Supplied material =>
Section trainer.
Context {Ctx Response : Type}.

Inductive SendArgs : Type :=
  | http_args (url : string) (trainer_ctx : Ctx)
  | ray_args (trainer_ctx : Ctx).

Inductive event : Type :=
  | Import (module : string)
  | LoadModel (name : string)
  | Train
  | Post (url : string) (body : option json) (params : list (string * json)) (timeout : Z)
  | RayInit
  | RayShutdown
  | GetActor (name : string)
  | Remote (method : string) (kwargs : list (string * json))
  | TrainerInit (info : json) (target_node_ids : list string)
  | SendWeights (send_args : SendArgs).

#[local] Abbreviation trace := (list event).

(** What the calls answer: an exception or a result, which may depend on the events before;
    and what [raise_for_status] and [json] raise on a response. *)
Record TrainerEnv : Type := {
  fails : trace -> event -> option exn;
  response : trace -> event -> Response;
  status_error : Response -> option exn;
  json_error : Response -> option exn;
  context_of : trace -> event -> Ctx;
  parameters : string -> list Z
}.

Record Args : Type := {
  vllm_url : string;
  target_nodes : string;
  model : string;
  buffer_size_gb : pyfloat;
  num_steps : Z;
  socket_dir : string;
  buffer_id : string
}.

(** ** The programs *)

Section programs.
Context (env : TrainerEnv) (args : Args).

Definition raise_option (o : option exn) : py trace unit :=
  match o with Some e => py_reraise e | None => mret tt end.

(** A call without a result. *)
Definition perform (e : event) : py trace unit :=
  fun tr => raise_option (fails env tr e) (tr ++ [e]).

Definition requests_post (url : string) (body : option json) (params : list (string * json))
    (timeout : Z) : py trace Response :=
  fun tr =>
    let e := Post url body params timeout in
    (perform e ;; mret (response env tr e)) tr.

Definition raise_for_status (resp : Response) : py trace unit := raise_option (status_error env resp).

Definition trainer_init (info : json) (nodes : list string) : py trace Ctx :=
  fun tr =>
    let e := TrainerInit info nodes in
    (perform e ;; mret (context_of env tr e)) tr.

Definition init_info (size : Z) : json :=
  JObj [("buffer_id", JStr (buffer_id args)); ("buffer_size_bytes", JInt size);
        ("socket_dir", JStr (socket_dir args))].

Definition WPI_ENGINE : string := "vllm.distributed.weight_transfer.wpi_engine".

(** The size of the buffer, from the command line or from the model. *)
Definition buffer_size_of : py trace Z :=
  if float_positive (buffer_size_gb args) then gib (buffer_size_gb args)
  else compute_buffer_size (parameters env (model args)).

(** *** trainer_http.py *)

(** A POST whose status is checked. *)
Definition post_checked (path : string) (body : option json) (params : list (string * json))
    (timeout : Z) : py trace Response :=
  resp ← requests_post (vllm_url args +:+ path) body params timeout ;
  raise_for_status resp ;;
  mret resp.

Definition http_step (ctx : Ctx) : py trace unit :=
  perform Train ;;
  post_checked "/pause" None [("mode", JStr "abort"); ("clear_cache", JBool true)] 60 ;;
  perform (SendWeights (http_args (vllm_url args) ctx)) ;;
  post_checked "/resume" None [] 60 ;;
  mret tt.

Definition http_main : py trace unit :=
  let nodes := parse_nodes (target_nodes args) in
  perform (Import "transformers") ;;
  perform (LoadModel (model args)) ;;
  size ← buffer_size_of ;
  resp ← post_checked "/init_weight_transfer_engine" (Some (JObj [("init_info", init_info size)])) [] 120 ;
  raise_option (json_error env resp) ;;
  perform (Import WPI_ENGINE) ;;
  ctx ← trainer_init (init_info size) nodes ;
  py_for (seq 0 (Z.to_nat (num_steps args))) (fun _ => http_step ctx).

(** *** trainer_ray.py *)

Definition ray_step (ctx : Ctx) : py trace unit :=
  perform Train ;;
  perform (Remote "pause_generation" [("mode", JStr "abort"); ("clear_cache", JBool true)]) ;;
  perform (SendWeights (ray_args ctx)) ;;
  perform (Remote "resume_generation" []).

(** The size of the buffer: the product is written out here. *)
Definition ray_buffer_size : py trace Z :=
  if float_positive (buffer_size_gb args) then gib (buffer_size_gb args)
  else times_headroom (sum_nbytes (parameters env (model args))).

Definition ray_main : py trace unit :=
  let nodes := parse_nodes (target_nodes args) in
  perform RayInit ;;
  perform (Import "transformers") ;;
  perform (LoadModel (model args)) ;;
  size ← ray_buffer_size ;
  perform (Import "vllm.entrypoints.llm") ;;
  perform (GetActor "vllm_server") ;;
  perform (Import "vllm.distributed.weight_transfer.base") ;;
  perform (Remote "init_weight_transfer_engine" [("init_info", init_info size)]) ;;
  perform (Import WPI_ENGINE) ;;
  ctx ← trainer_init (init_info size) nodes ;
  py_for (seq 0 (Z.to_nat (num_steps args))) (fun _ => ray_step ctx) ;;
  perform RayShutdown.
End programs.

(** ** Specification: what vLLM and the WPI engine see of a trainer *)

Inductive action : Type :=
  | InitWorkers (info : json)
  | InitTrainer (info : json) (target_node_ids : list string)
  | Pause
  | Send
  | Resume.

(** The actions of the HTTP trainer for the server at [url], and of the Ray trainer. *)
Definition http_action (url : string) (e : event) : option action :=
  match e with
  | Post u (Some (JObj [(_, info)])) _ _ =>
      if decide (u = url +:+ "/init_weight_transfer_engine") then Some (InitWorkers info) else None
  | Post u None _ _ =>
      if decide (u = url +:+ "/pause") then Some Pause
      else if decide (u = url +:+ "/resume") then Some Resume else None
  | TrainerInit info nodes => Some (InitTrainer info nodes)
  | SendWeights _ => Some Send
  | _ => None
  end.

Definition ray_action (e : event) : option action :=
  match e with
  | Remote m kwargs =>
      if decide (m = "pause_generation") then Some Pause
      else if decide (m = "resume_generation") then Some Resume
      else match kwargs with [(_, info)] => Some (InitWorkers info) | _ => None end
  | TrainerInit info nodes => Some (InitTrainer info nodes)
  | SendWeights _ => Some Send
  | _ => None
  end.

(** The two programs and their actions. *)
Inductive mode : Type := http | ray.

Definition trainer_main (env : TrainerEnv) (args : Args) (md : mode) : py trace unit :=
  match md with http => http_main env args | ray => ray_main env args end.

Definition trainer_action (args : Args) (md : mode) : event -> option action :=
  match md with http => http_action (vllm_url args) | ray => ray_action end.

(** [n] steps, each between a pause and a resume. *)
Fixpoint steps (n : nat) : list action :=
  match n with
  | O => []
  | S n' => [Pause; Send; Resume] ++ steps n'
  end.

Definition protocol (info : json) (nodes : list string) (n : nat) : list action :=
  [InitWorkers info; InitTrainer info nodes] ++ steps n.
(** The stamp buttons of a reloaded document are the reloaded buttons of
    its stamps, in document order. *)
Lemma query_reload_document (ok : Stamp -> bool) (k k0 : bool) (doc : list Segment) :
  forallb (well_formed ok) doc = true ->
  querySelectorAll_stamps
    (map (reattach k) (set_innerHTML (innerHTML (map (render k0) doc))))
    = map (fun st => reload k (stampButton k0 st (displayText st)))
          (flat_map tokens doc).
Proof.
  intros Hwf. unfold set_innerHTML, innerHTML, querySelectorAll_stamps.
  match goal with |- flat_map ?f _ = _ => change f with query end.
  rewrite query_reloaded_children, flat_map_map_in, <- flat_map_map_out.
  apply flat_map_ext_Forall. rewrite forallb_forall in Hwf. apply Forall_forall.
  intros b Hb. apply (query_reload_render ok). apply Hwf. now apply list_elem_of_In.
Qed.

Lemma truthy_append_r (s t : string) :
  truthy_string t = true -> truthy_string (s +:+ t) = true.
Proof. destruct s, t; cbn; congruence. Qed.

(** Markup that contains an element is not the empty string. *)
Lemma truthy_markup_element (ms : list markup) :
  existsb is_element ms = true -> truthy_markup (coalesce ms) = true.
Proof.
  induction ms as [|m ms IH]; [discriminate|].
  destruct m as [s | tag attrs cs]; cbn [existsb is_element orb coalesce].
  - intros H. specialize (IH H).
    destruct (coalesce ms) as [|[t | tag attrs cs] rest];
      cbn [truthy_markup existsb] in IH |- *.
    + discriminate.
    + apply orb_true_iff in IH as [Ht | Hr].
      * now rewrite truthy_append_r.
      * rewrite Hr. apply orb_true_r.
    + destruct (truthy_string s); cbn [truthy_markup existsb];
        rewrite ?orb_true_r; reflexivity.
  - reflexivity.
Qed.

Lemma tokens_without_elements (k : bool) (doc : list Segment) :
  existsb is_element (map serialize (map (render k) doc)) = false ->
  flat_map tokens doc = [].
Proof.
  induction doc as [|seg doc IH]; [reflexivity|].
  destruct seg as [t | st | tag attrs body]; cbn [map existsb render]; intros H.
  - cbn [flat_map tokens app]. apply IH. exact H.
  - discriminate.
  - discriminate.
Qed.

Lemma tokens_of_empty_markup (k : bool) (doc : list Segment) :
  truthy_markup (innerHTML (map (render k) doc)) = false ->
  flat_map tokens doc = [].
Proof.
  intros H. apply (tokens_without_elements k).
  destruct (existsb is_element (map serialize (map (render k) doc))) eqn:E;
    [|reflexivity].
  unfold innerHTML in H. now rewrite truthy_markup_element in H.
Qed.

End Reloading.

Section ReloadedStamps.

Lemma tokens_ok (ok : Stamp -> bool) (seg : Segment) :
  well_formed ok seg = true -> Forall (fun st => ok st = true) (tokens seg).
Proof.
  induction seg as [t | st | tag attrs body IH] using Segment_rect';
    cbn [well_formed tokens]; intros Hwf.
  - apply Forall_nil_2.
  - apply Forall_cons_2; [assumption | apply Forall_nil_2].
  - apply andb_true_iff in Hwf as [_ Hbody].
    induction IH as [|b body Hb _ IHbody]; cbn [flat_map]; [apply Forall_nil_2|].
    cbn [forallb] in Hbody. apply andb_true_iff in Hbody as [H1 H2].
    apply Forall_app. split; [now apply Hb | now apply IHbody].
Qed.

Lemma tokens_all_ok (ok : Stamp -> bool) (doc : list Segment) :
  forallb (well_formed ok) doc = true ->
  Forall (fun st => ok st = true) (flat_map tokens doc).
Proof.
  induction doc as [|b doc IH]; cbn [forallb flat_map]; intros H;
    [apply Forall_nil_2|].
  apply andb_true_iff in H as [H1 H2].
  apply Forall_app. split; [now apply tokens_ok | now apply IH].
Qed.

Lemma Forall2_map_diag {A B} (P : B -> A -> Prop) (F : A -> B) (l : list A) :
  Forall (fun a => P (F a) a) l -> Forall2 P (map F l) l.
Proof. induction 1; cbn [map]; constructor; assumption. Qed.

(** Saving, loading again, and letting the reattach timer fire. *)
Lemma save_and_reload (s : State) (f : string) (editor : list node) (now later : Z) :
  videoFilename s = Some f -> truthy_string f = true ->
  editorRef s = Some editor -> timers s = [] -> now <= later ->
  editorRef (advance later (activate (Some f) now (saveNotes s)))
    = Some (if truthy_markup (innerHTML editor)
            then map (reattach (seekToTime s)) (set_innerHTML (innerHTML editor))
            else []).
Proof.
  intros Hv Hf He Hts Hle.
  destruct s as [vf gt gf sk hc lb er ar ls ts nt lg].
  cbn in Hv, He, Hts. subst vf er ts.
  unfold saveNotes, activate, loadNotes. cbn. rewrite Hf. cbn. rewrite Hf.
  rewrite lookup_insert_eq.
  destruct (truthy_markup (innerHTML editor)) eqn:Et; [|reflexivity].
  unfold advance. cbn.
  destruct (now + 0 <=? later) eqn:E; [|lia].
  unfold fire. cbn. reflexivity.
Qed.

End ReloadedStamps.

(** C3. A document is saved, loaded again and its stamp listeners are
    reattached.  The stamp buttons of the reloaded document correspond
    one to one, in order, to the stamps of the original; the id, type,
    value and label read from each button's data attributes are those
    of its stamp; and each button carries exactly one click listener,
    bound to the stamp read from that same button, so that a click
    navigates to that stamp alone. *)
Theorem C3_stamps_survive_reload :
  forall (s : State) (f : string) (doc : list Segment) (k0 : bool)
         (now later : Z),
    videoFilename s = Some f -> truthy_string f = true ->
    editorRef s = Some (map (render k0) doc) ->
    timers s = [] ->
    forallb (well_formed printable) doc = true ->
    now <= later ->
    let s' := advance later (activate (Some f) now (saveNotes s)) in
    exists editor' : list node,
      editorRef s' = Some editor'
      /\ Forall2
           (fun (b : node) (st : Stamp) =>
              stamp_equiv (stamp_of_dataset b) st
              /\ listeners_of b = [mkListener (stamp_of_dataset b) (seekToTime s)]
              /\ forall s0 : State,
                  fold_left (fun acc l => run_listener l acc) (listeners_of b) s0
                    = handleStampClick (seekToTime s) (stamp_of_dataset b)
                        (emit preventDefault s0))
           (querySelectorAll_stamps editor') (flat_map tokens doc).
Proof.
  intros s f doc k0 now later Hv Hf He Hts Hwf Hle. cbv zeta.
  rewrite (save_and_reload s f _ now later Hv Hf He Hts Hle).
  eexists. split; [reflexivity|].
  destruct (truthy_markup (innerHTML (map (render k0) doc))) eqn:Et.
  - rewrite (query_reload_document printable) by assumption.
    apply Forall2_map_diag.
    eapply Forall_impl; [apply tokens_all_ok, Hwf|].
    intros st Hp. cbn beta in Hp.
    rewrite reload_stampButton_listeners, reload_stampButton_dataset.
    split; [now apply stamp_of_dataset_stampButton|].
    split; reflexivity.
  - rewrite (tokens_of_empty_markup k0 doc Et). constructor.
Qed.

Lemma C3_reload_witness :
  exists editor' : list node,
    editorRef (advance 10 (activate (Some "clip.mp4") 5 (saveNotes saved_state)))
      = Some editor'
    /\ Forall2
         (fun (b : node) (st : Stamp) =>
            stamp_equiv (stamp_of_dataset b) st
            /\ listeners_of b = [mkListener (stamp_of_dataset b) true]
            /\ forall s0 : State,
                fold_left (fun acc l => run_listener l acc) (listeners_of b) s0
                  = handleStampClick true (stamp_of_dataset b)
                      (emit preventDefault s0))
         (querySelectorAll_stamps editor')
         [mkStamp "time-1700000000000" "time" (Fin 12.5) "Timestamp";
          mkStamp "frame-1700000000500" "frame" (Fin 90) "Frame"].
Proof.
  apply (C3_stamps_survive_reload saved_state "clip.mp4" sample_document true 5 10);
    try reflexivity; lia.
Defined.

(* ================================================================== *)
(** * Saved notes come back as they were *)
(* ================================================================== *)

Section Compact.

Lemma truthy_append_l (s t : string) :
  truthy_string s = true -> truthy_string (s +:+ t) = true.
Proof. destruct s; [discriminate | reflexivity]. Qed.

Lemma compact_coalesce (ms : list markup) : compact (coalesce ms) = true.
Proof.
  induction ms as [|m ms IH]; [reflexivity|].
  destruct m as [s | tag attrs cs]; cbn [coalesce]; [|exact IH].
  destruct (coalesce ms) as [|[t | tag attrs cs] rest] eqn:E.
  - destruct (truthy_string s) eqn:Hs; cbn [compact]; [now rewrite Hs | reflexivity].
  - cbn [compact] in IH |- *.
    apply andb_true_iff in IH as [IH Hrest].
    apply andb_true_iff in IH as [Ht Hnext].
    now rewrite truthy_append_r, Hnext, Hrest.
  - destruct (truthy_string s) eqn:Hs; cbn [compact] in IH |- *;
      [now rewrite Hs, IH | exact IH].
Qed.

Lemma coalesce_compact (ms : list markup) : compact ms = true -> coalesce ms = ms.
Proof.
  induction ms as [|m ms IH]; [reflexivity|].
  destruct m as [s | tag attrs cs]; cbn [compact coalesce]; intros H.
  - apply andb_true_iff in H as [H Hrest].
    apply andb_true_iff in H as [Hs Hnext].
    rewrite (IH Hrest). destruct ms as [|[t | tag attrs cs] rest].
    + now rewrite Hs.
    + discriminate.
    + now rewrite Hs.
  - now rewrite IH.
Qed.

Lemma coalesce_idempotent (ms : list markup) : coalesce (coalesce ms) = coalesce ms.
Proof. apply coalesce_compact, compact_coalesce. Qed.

Directions for this task => Return exactly the lines that run from the top of the listing above to the line containing "and what [raise_for_status]", please, keeping both end lines and leaving out everything else.

Written reply =>
Section trainer.
Context {Ctx Response : Type}.

Inductive SendArgs : Type :=
  | http_args (url : string) (trainer_ctx : Ctx)
  | ray_args (trainer_ctx : Ctx).

Inductive event : Type :=
  | Import (module : string)
  | LoadModel (name : string)
  | Train
  | Post (url : string) (body : option json) (params : list (string * json)) (timeout : Z)
  | RayInit
  | RayShutdown
  | GetActor (name : string)
  | Remote (method : string) (kwargs : list (string * json))
  | TrainerInit (info : json) (target_node_ids : list string)
  | SendWeights (send_args : SendArgs).

#[local] Abbreviation trace := (list event).

(** What the calls answer: an exception or a result, which may depend on the events before;
    and what [raise_for_status] and [json] raise on a response. *)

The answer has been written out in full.